Task brief: Once the line containing "p) Spawning Idle" is found in the entries below, reproduce it and every line after it, stopping at and including the line containing "slot_edge op (state s) (state s')"; reproduce nothing else, and keep each line exact.

Stored data entries:

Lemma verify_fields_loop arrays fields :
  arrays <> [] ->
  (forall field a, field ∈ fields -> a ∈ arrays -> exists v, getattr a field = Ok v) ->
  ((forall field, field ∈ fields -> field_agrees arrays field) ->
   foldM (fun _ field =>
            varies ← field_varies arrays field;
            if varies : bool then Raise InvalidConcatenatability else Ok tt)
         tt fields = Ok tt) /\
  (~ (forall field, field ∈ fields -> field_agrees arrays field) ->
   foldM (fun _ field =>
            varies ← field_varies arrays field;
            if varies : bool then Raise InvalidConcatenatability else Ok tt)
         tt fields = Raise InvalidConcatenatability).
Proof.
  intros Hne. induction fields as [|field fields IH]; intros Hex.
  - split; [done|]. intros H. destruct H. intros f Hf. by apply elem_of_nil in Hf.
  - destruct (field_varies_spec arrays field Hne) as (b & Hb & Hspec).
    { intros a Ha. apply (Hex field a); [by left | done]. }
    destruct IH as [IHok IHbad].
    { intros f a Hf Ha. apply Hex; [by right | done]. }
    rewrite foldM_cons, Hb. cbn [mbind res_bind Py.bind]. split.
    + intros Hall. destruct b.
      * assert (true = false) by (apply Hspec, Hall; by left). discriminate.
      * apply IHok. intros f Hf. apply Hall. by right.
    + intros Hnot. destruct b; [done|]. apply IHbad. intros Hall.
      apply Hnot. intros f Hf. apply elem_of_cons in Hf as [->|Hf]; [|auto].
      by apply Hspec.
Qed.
==
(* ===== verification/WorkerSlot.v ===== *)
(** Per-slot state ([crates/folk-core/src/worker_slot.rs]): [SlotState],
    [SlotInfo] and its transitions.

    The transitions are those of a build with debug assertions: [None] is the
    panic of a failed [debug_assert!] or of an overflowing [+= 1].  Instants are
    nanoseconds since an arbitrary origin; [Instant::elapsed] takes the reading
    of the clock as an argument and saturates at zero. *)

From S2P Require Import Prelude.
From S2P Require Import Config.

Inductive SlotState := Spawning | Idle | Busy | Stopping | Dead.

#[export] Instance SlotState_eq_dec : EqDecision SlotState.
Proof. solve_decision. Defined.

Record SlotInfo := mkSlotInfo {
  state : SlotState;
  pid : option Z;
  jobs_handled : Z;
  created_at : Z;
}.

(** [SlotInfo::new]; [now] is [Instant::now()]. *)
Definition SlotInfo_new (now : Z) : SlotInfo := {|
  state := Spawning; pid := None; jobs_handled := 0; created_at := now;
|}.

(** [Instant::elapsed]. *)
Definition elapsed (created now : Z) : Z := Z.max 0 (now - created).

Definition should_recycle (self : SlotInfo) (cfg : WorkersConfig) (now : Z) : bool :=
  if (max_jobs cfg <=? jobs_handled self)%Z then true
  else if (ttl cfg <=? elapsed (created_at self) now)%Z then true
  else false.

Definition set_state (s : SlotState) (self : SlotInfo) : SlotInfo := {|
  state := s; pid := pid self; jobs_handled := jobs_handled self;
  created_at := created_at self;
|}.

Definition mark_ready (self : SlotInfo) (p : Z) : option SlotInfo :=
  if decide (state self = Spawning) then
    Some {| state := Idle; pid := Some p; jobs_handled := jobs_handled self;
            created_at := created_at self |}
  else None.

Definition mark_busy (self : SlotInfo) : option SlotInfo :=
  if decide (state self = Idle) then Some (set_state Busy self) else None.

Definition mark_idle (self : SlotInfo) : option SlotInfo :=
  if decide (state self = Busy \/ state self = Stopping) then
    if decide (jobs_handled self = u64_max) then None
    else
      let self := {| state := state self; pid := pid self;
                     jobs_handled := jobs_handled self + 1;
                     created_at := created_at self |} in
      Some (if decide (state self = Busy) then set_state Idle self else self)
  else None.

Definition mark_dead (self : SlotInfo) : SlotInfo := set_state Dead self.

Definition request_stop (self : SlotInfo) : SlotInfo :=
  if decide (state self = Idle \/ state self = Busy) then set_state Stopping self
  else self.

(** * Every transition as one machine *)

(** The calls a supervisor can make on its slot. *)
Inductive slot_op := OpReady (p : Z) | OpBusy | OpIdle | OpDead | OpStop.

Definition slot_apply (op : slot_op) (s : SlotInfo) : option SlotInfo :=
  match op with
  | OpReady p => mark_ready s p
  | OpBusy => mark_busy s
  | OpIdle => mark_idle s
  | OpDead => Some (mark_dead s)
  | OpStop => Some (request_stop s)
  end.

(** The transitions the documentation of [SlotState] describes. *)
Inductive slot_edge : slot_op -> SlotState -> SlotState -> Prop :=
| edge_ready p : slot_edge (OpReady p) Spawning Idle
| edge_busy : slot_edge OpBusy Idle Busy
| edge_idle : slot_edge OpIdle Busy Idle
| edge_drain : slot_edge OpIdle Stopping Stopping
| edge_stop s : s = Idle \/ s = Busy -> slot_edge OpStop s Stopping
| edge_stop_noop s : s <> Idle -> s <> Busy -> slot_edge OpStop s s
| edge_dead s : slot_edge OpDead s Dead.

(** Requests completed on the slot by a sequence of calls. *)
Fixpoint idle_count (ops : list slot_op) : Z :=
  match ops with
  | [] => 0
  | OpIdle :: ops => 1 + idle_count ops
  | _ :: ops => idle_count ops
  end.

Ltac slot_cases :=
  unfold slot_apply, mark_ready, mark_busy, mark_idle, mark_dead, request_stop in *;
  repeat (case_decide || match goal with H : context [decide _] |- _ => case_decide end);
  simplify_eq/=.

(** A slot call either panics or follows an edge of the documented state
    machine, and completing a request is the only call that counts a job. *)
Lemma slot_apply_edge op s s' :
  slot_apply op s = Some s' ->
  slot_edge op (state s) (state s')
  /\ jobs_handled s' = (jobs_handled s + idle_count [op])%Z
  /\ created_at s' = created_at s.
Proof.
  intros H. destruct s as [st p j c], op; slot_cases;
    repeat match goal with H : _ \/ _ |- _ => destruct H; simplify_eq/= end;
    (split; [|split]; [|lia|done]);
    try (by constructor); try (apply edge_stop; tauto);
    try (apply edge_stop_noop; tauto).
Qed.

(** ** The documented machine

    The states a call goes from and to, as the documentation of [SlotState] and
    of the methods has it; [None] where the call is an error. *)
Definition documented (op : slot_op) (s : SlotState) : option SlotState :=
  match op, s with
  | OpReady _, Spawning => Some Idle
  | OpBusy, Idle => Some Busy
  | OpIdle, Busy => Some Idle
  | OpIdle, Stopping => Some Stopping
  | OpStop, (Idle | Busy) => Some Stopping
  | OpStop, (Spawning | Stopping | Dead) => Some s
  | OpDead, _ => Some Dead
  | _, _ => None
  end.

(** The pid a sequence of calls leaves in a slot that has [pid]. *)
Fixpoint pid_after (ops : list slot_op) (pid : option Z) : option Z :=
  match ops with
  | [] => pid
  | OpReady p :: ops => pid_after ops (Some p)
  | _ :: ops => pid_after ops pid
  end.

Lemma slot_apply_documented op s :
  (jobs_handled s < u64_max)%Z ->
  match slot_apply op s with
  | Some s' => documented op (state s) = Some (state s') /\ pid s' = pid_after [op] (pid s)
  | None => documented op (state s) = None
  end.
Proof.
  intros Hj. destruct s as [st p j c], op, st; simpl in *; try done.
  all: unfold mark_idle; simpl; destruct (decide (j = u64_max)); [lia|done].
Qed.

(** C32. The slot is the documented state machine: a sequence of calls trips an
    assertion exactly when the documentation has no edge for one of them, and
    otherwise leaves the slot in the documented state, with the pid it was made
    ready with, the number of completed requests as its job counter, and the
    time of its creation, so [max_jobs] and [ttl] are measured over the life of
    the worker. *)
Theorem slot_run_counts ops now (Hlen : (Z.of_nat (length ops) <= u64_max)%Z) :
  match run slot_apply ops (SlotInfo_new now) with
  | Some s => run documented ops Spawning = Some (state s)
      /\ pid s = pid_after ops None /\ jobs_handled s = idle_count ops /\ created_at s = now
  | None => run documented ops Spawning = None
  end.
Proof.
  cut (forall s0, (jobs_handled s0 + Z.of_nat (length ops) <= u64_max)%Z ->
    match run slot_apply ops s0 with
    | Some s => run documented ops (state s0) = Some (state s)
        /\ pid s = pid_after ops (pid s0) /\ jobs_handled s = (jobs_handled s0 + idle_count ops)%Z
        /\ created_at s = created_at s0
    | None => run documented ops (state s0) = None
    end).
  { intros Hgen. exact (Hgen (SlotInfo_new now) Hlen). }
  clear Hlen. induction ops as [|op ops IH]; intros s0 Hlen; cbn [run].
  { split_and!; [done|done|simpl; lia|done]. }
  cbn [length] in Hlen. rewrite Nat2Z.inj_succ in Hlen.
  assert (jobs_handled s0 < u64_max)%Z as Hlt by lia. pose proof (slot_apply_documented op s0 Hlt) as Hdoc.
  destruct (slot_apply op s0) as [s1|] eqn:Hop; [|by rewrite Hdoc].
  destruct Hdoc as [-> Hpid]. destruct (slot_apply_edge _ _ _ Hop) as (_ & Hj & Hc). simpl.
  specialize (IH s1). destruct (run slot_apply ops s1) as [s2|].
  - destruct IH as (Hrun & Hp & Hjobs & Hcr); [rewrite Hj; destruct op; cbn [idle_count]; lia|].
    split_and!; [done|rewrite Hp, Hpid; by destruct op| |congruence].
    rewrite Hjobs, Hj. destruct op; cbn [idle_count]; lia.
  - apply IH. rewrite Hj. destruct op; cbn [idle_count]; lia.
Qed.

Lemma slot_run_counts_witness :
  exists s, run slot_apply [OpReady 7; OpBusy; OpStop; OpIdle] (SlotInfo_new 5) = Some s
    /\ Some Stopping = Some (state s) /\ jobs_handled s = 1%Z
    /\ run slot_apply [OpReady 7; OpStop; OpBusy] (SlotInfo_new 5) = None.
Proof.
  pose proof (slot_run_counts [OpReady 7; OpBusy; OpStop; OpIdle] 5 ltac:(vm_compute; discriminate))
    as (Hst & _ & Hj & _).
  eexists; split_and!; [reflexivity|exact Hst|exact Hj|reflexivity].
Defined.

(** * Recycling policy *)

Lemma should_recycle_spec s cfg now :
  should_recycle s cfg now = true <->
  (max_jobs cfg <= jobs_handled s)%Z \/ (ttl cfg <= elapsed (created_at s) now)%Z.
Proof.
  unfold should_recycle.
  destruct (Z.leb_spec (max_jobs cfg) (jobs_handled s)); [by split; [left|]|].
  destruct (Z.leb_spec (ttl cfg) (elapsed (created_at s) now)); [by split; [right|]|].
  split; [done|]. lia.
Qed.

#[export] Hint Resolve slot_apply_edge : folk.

Written answer:
| edge_ready p : slot_edge (OpReady p) Spawning Idle
| edge_busy : slot_edge OpBusy Idle Busy
| edge_idle : slot_edge OpIdle Busy Idle
| edge_drain : slot_edge OpIdle Stopping Stopping
| edge_stop s : s = Idle \/ s = Busy -> slot_edge OpStop s Stopping
| edge_stop_noop s : s <> Idle -> s <> Busy -> slot_edge OpStop s s
| edge_dead s : slot_edge OpDead s Dead.

(** Requests completed on the slot by a sequence of calls. *)
Fixpoint idle_count (ops : list slot_op) : Z :=
  match ops with
  | [] => 0
  | OpIdle :: ops => 1 + idle_count ops
  | _ :: ops => idle_count ops
  end.

Ltac slot_cases :=
  unfold slot_apply, mark_ready, mark_busy, mark_idle, mark_dead, request_stop in *;
  repeat (case_decide || match goal with H : context [decide _] |- _ => case_decide end);
  simplify_eq/=.

(** A slot call either panics or follows an edge of the documented state
    machine, and completing a request is the only call that counts a job. *)
Lemma slot_apply_edge op s s' :
  slot_apply op s = Some s' ->
  slot_edge op (state s) (state s')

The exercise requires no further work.